8. Instructions / Certain Procedures, etc.
(a) Whenever BISYS is requested or authorized to take action under this Agreement pursuant to instructions from a shareholder, or a properly authorized agent of a shareholder (“shareholder’s agent”), concerning an account in a Fund, BISYS shall be entitled to rely upon any certificate, letter or other instrument or communication (including electronic mail), reasonably believed by BISYS to be genuine and to have been properly made, signed or authorized by an officer or other authorized agent of the Trust or by the shareholder or shareholder’s agent, as the case may be, and shall be entitled to receive as conclusive proof of any fact or matter required to be ascertained by it under this Agreement a certificate signed by an officer of the Trust or any other person authorized by the Board or by the shareholder or shareholder’s agent, as the case may be.
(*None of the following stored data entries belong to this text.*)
Fixpoint rmatch {R} (r : regex) (prev : option Z) (s : jsstring)
    (caps : captures)
    (k : option Z -> jsstring -> captures -> option R) : option R :=
  match r with
  | Eps => k prev s caps
  | Chr p =>
      match s with
      | c :: s' => if p c then k (Some c) s' caps else None
      | [] => None
      end
  | Rep p lo hi => rep p lo hi 0 prev s (fun prev' s' => k prev' s' caps)
  | Seq r1 r2 =>
      rmatch r1 prev s caps (fun prev' s' caps' => rmatch r2 prev' s' caps' k)
  | Alt r1 r2 => orElse (rmatch r1 prev s caps k) (rmatch r2 prev s caps k)
  | Grp i r1 =>
      rmatch r1 prev s caps
        (fun prev' s' caps' => k prev' s' ((i, consumed s s') :: caps'))
  | Bol => match prev with None => k prev s caps | Some _ => None end
  | Eol => match s with [] => k prev s caps | _ :: _ => None end
  | WordB =>
      if xorb (isWordAt prev) (isWordAt (hd_error s))
      then k prev s caps else None
  end.

(** A match at the current position: the input after it, the code unit
    before that, and the captures. *)
Definition matchHere (r : regex) (prev : option Z) (s : jsstring)
  : option (option Z * jsstring * captures) :=
  rmatch r prev s [] (fun prev' s' caps => Some (prev', s', caps)).

Record MatchResult := {
  index : nat;          (* where the match starts *)
  matched : jsstring;   (* m[0] *)
  groups : captures;
  rest : jsstring       (* the input after the match *)
}.

(** The leftmost match. *)
Fixpoint search (r : regex) (prev : option Z) (s : jsstring) (idx : nat)
  : option MatchResult :=
  match matchHere r prev s with
  | Some (_, s', caps) =>
      Some {| index := idx; matched := consumed s s';
              groups := caps; rest := s' |}
  | None =>
      match s with
      | c :: s' => search r (Some c) s' (S idx)
      | [] => None
      end
  end.

(** [s.match(r)] for [r] without the g flag. *)
Definition match_ (r : regex) (s : jsstring) : option MatchResult :=
  search r None s 0.

(** [r.test(s)] *)
Definition test (r : regex) (s : jsstring) : bool :=
  match match_ r s with Some _ => true | None => false end.

(** [m[i]], undefined when group [i] took no part in the match. *)
Fixpoint lookup (i : nat) (caps : captures) : option jsstring :=
  match caps with
  | (j, v) :: caps' => if Nat.eqb i j then Some v else lookup i caps'
  | [] => None
  end.

Definition group (m : MatchResult) (i : nat) : option jsstring :=
  lookup i (groups m).

(** [s.replace(r, by)] for [r] with the g flag.  [skip] code units of the
    last match are still to be passed over.  After an empty match the
    next code unit is copied. *)
Fixpoint replaceFrom (r : regex) (by_ : jsstring) (prev : option Z)
    (s : jsstring) (skip : nat) : jsstring :=
  match skip, s with
  | S n, c :: s' => replaceFrom r by_ (Some c) s' n
  | S _, [] => []
  | O, _ =>
      match matchHere r prev s with
      | Some (_, rest', _) =>
          match length s - length rest', s with
          | S n, c :: s' => by_ ++ replaceFrom r by_ (Some c) s' n
          | O, c :: s' => by_ ++ c :: replaceFrom r by_ (Some c) s' O
          | _, [] => by_
          end
      | None =>
          match s with
          | c :: s' => c :: replaceFrom r by_ (Some c) s' O
          | [] => []
          end
      end
  end%nat.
(b) As to the services to be provided under this Agreement, BISYS may rely conclusively upon the terms of the Prospectuses and Statement of Additional Information of the Trust relating to the relevant Funds to the extent that such services are described therein unless BISYS receives written instructions to the contrary in a timely manner from the Trust.
(c) The parties to this Agreement may amend any procedures adopted, approved or set forth herein by written agreement as may be appropriate or practical under the circumstances, and BISYS may conclusively assume that any special procedure which has been approved by an executive officer of the Trust (other than an officer or employee of BISYS) does not conflict with or violate any requirements of the Trust’s Charter, By-Laws or then-current prospectuses, or any rule, regulation or requirement of any regulatory body.
(d) The Trust acknowledges receipt of a copy of BISYS’ policy related to the acceptance of trades for prior day processing (the “BISYS As-Of Trading Policy”). BISYS may amend the BISYS As-of Trading Policy from time to time in its sole discretion. A copy of any such amendments shall be delivered to the Trust upon request. BISYS may apply the BISYS As-Of Trading Policy whenever applicable, unless BISYS agrees in writing to process trades according to such other as-of trading policy as may be adopted by the Trust and furnished to BISYS by the Trust.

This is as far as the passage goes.